►
(* ===== verification/Admin.v ===== *)
(** * The admin endpoints

    What src/internal/httpserver/server.go serves, as bytes: the routes of [New], the
    checkers that src/internal/app/app.go builds from the configuration, and [writeJSON]
    of src/internal/health/health.go on top of Json.v. The router's matching, the
    Prometheus handler and the rendering of an error as text are parameters. *)

From S2P Require Import Prelude Text Json Config Auth Sinks Health App Encoding.
From stdpp Require Import sorting.
From Stdlib Require Import Strings.Byte.

#[local] Open Scope Z_scope.

Module Admin.
Import Text Json.

(** ** The checkers *)

(** What the checkers reach: the token provider with the network it uses, the database,
    the producer and the cache. *)
Record Deps (H D K R : Type) := mkDeps {
  prov : Auth.Provider;
  net : H;
  db : D;
  producer : Kafka.Producer K;
  cache : RedisCache.Cache R;
}.
Arguments mkDeps {H D K R}. Arguments prov {H D K R}. Arguments net {H D K R}.
Arguments db {H D K R}. Arguments producer {H D K R}. Arguments cache {H D K R}.

Record response := mkResponse {
  code : Z;
  contentType : string;
  body : bytes;
}.

Section Server.
Context {H D K R : Type} `{KafkaClient K} `{RedisClient R}.
Context (token : Auth.Provider -> H -> result Auth.Credentials * Auth.Provider * H).
Context (ping : M D (option error)).
Context (errorText : error -> string).
Context (metrics : M (Deps H D K R) response).

Abbreviation Checker := (@Health.Checker (Deps H D K R)).

(** [health.NewAuthChecker] *)
Definition NewAuthChecker : Checker := fun d =>
  let '(r, (p, h)) := Health.authCheck token (prov d, net d) in
  (r, mkDeps p h (db d) (producer d) (cache d)).

Definition newDBChecker : Checker := fun d =>
  let '(r, x) := Health.dbChecker ping (db d) in (r, mkDeps (prov d) (net d) x (producer d) (cache d)).

Definition newKafkaChecker : Checker := fun d =>
  let '(r, p) := Kafka.CheckKafka (producer d) in (r, mkDeps (prov d) (net d) (db d) p (cache d)).

Definition newRedisChecker : Checker := fun d =>
  let '(r, c) := RedisCache.CheckRedis (cache d) in (r, mkDeps (prov d) (net d) (db d) (producer d) c).

(** The map [checkers] of [app.New]. *)
Definition checkers (cfg : Config.Config) : list (string * Checker) :=
  [("auth", NewAuthChecker); ("database", newDBChecker)]%string
  ++ (if Config.Kafka_Enabled (Config.Kafka cfg) then [("kafka", newKafkaChecker)]%string else [])
  ++ (if Config.Redis_Enabled (Config.Redis cfg) then [("redis", newRedisChecker)]%string else []).

(** ** Responses *)

Definition jstring (s : string) : json := JString (bytesOf s).
Definition field (k : string) (j : json) : bytes * json := (bytesOf k, j).

(** A [map[string]string], its keys in order. *)
Definition stringMap (m : list (string * string)) : json :=
  JObject ((fun '(k, v) => field k (jstring v)) <$> Encoding.sortKeys m).

(** [writeJSON]: the encoder ends the document with a newline. *)
Definition writeJSON (status : Z) (j : json) : response :=
  mkResponse status "application/json" (print j ++ [x0a]).

(** A checker's entry in the results: "ok" or the text of its error. *)
Definition resultText (r : option error) : string :=
  match r with Some err => errorText err | None => "ok" end.

Definition readyJson (b : Health.readyBody) : json :=
  JObject [field "status" (jstring (Health.body_Status b));
           field "checks" (stringMap (prod_map id resultText <$> map_to_list (Health.body_Checks b)))].

Definition healthz : M (Deps H D K R) response :=
  mret (writeJSON Health.StatusOK (stringMap (map_to_list (Health.Healthz).2))).

(** [cs] is the map of checkers in the order in which it is ranged over. *)
Definition readyz (cs : list (string * Checker)) : M (Deps H D K R) response :=
  r ← Health.Readiness cs;
  let '(status, b) := r in mret (writeJSON status (readyJson b)).

(** [httpserver.New] *)
Definition New (cs : list (string * Checker)) : list (string * M (Deps H D K R) response) :=
  [("/healthz", healthz); ("/readyz", readyz cs); ("/metrics", metrics)]%string.

(** ** Lemmas *)

#[local] Instance keyLe_total {A} : Total (Encoding.keyLe (A := A)).
Proof. intros x y. apply String.leb_total. Qed.

Lemma results_perm (rs : list (string * option error)) : NoDup rs.*1 ->
  map_to_list (foldl (fun m x => <[x.1 := x.2]> m) (∅ : gmap string (option error)) rs) ≡ₚ rs /\
  forall k, k ∉ rs.*1 -> foldl (fun m x => <[x.1 := x.2]> m) (∅ : gmap string (option error)) rs !! k = None.
Proof.
  induction rs as [|[k v] rs IH] using rev_ind; intros Hnd; [split; [done|intros k _; apply lookup_empty]|].
  rewrite fmap_app in Hnd. apply NoDup_app in Hnd as (Hnd & Hdis & _). destruct (IH Hnd) as [Hp Hl].
  rewrite foldl_app. simpl. split.
  - rewrite map_to_list_insert by (apply Hl; intros Hin; apply (Hdis _ Hin); simpl; constructor).
    rewrite Hp. by rewrite Permutation_app_comm.
  - intros k' Hk'. rewrite fmap_app in Hk'. rewrite lookup_insert_ne by set_solver. apply Hl. set_solver.
Qed.

Lemma stringMap_wf m : Forall (fun kv => utf8 (bytesOf kv.1) /\ utf8 (bytesOf kv.2)) m -> wf (stringMap m).
Proof.
  intros Hm. constructor. apply Forall_fmap. rewrite Encoding.sortKeys_perm. eapply Forall_impl; [exact Hm|].
  intros [k v] [Hk Hv]. split; [done|]. by constructor.
Qed.

(** The newline after the document is not part of it. *)
Lemma parse_writeJSON status j : wf j -> parse (body (writeJSON status j)) = Some j.
Proof.
  intros Hw. unfold parse. pose proof (cost_print j Hw) as Hc. cbn [body writeJSON].
  rewrite (reads_all j Hw [x0a]); [done|by right; right; right|]. rewrite length_app. lia.
Qed.

Lemma checkers_names cfg env a acts : App.New cfg env = (Ok a, acts) -> (checkers cfg).*1 = App.app_checkers a.
Proof.
  unfold App.New, App.newTail, checkers. destruct (App.dialErr env), (App.poolErr env); try done.
  destruct (Config.Kafka_Enabled _); [destruct (App.kafkaErr env); [done|]; destruct (Config.CreateTopic _);
    [destruct (App.ensureErr env); [done|]|]|]; destruct (Config.Redis_Enabled _); intros; by simplify_eq.
Qed.

Lemma names_unique cfg : NoDup (checkers cfg).*1.
Proof.
  unfold checkers. destruct (Config.Kafka_Enabled _), (Config.Redis_Enabled _);
    apply (bool_decide_unpack _); by vm_compute.
Qed.

(** The text of what a check found is UTF-8: what the encoder keeps unchanged. *)
Definition readableResults (rs : list (string * option error)) : Prop :=
  Forall (fun x => utf8 (bytesOf x.1) /\ utf8 (bytesOf (resultText x.2))) rs.

Definition summary (ok : bool) : string := if ok then "ready" else "not ready".

Lemma summary_utf8 ok : utf8 (bytesOf (summary ok)).
Proof. destruct ok; apply utf8_ascii, (bool_decide_unpack _); by vm_compute. Qed.

(** ** Properties *)

(** C31. The readiness probe of a started application, as bytes on the wire. Whatever
    the order in which the checkers run, each of the dependencies the configuration
    enables (token, database, Kafka, Redis) is probed once; the answer is 200 exactly
    when all of them passed and 503 otherwise; and the body is a JSON document that
    reads back to that verdict and to one entry per dependency, in the order of the
    names: "ok" or the text of its error. *)
Theorem readyz_response cfg env a acts cs d :
  App.New cfg env = (Ok a, acts) -> cs ≡ₚ checkers cfg ->
  exists handler rs d' resp,
    list_to_map (M := gmap string _) (New cs) !! "/readyz"%string = Some handler /\
    handler d = (resp, d') /\ Health.ran cs d rs d' /\ rs.*1 ≡ₚ App.app_checkers a /\
    let ok := forallb (fun x => bool_decide (x.2 = None)) rs in
    code resp = (if ok then 200 else 503) /\ contentType resp = "application/json"%string /\
    (readableResults rs ->
     exists ms, Sorted Encoding.keyLe ms /\ ms ≡ₚ (prod_map id resultText <$> rs) /\
       parse (body resp) = Some (JObject
         [field "status" (jstring (summary ok));
          field "checks" (JObject ((fun '(k, v) => field k (jstring v)) <$> ms))])).
Proof.
  intros Ha Hcs. destruct (Health.runChecks_spec cs true ∅ d) as (rs & d' & Hr & Hn & He).
  assert (NoDup rs.*1) as Hnd by (rewrite Hn, Hcs; apply names_unique).
  destruct (results_perm rs Hnd) as [Hp _].
  set (ok := forallb (fun x => bool_decide (x.2 = None)) rs) in *.
  set (b := Health.mkReadyBody (summary ok) (foldl (fun m x => <[x.1 := x.2]> m) ∅ rs)).
  exists (readyz cs), rs, d', (writeJSON (if ok then 200 else 503) (readyJson b)).
  split; [unfold New; cbn [list_to_map foldr]; by rewrite lookup_insert_ne, lookup_insert_eq|]. split.
  { unfold readyz, Health.Readiness. rewrite !M_bind_unfold, He. cbn [fst snd andb]. by destruct ok. }
  split; [done|]. split; [by rewrite Hn, Hcs, (checkers_names _ _ _ _ Ha)|]. split; [done|]. split; [done|].
  intros Hu. exists (Encoding.sortKeys (prod_map id resultText <$> map_to_list (Health.body_Checks b))). split; [|split; [|apply parse_writeJSON]].
  - apply (Sorted_merge_sort _).
  - rewrite Encoding.sortKeys_perm. cbn [b Health.body_Checks]. by rewrite Hp.
  - constructor. repeat (apply Forall_cons; split; [split; cbn [fst snd field]|]);
      try (apply utf8_ascii, (bool_decide_unpack _); by vm_compute); try done.
    + constructor. apply summary_utf8.
    + apply stringMap_wf, Forall_fmap. cbn [Health.body_Checks b]. rewrite Hp. exact Hu.
Qed.

End Server.

(** ** An example: Kafka is down *)

Definition demoConfig : Config.Config := Config.demoConfig ["/event/Order__e"%string].

Definition demoToken := Auth.Token Auth.Demo.post Auth.Demo.unmarshal Auth.Demo.parse Auth.Demo.now.
Definition demoPing : M unit (option error) := fun w => (None, w).
Definition demoText (e : error) : string := "unreachable".
Definition demoMetrics : M (Deps Z unit Sinks.memKafka Sinks.memRedis) response :=
  mret (mkResponse 200 "text/plain" []).
Definition demoDeps : Deps Z unit Sinks.memKafka Sinks.memRedis :=
  mkDeps Auth.Demo.provider 0 tt (Kafka.mkProducer (Sinks.mkMemKafka [] false) "salesforce.events" 3 1 0 0 0 0)
    (RedisCache.mkCache (Sinks.mkMemRedis ∅ true) "seen:" 0 0 0 ∅).
Definition demoCheckers := checkers (R := Sinks.memRedis) (K := Sinks.memKafka) demoToken demoPing demoConfig.
Definition demoEnv : App.newEnv := App.mkNewEnv None None None None.

Lemma demoReadyz : (readyz demoText demoCheckers demoDeps).1 =
  mkResponse 503 "application/json"
    (bytesOf "{" ++ quote (bytesOf "status") ++ bytesOf ":" ++ quote (bytesOf "not ready") ++ bytesOf "," ++
     quote (bytesOf "checks") ++ bytesOf ":{" ++ quote (bytesOf "auth") ++ bytesOf ":" ++ quote (bytesOf "ok") ++
     bytesOf "," ++ quote (bytesOf "database") ++ bytesOf ":" ++ quote (bytesOf "ok") ++ bytesOf "," ++
     quote (bytesOf "kafka") ++ bytesOf ":" ++ quote (bytesOf "unreachable") ++ bytesOf "," ++
     quote (bytesOf "redis") ++ bytesOf ":" ++ quote (bytesOf "ok") ++ bytesOf "}}" ++ [x0a]).
Proof. by vm_compute. Qed.

Lemma readyz_response_witness : exists handler rs d' resp,
  list_to_map (M := gmap string _) (New demoText demoMetrics demoCheckers) !! "/readyz"%string = Some handler /\
  handler demoDeps = (resp, d') /\ Health.ran demoCheckers demoDeps rs d' /\
  rs.*1 ≡ₚ ["auth"; "database"; "kafka"; "redis"]%string.
Proof.
  destruct (readyz_response demoToken demoPing demoText demoMetrics demoConfig demoEnv _ _ demoCheckers demoDeps
    eq_refl (Permutation_refl _)) as (handler & rs & d' & resp & H1 & H2 & H3 & H4 & _).
  exists handler, rs, d', resp. done.
Defined.

End Admin.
◄
_Goal of the exercise_
Transcribe, word for word, the data above from its first line through the line with "Context (token : Auth.Provider", and include nothing else.

_Answer space_
(* ===== verification/Admin.v ===== *)
(** * The admin endpoints

    What src/internal/httpserver/server.go serves, as bytes: the routes of [New], the
    checkers that src/internal/app/app.go builds from the configuration, and [writeJSON]
    of src/internal/health/health.go on top of Json.v. The router's matching, the
    Prometheus handler and the rendering of an error as text are parameters. *)

From S2P Require Import Prelude Text Json Config Auth Sinks Health App Encoding.
From stdpp Require Import sorting.
From Stdlib Require Import Strings.Byte.

#[local] Open Scope Z_scope.

Module Admin.
Import Text Json.

(** ** The checkers *)

(** What the checkers reach: the token provider with the network it uses, the database,
    the producer and the cache. *)
Record Deps (H D K R : Type) := mkDeps {
  prov : Auth.Provider;
  net : H;
  db : D;
  producer : Kafka.Producer K;
  cache : RedisCache.Cache R;
}.
Arguments mkDeps {H D K R}. Arguments prov {H D K R}. Arguments net {H D K R}.
Arguments db {H D K R}. Arguments producer {H D K R}. Arguments cache {H D K R}.

Record response := mkResponse {
  code : Z;
  contentType : string;
  body : bytes;
}.

Section Server.
Context {H D K R : Type} `{KafkaClient K} `{RedisClient R}.
Context (token : Auth.Provider -> H -> result Auth.Credentials * Auth.Provider * H).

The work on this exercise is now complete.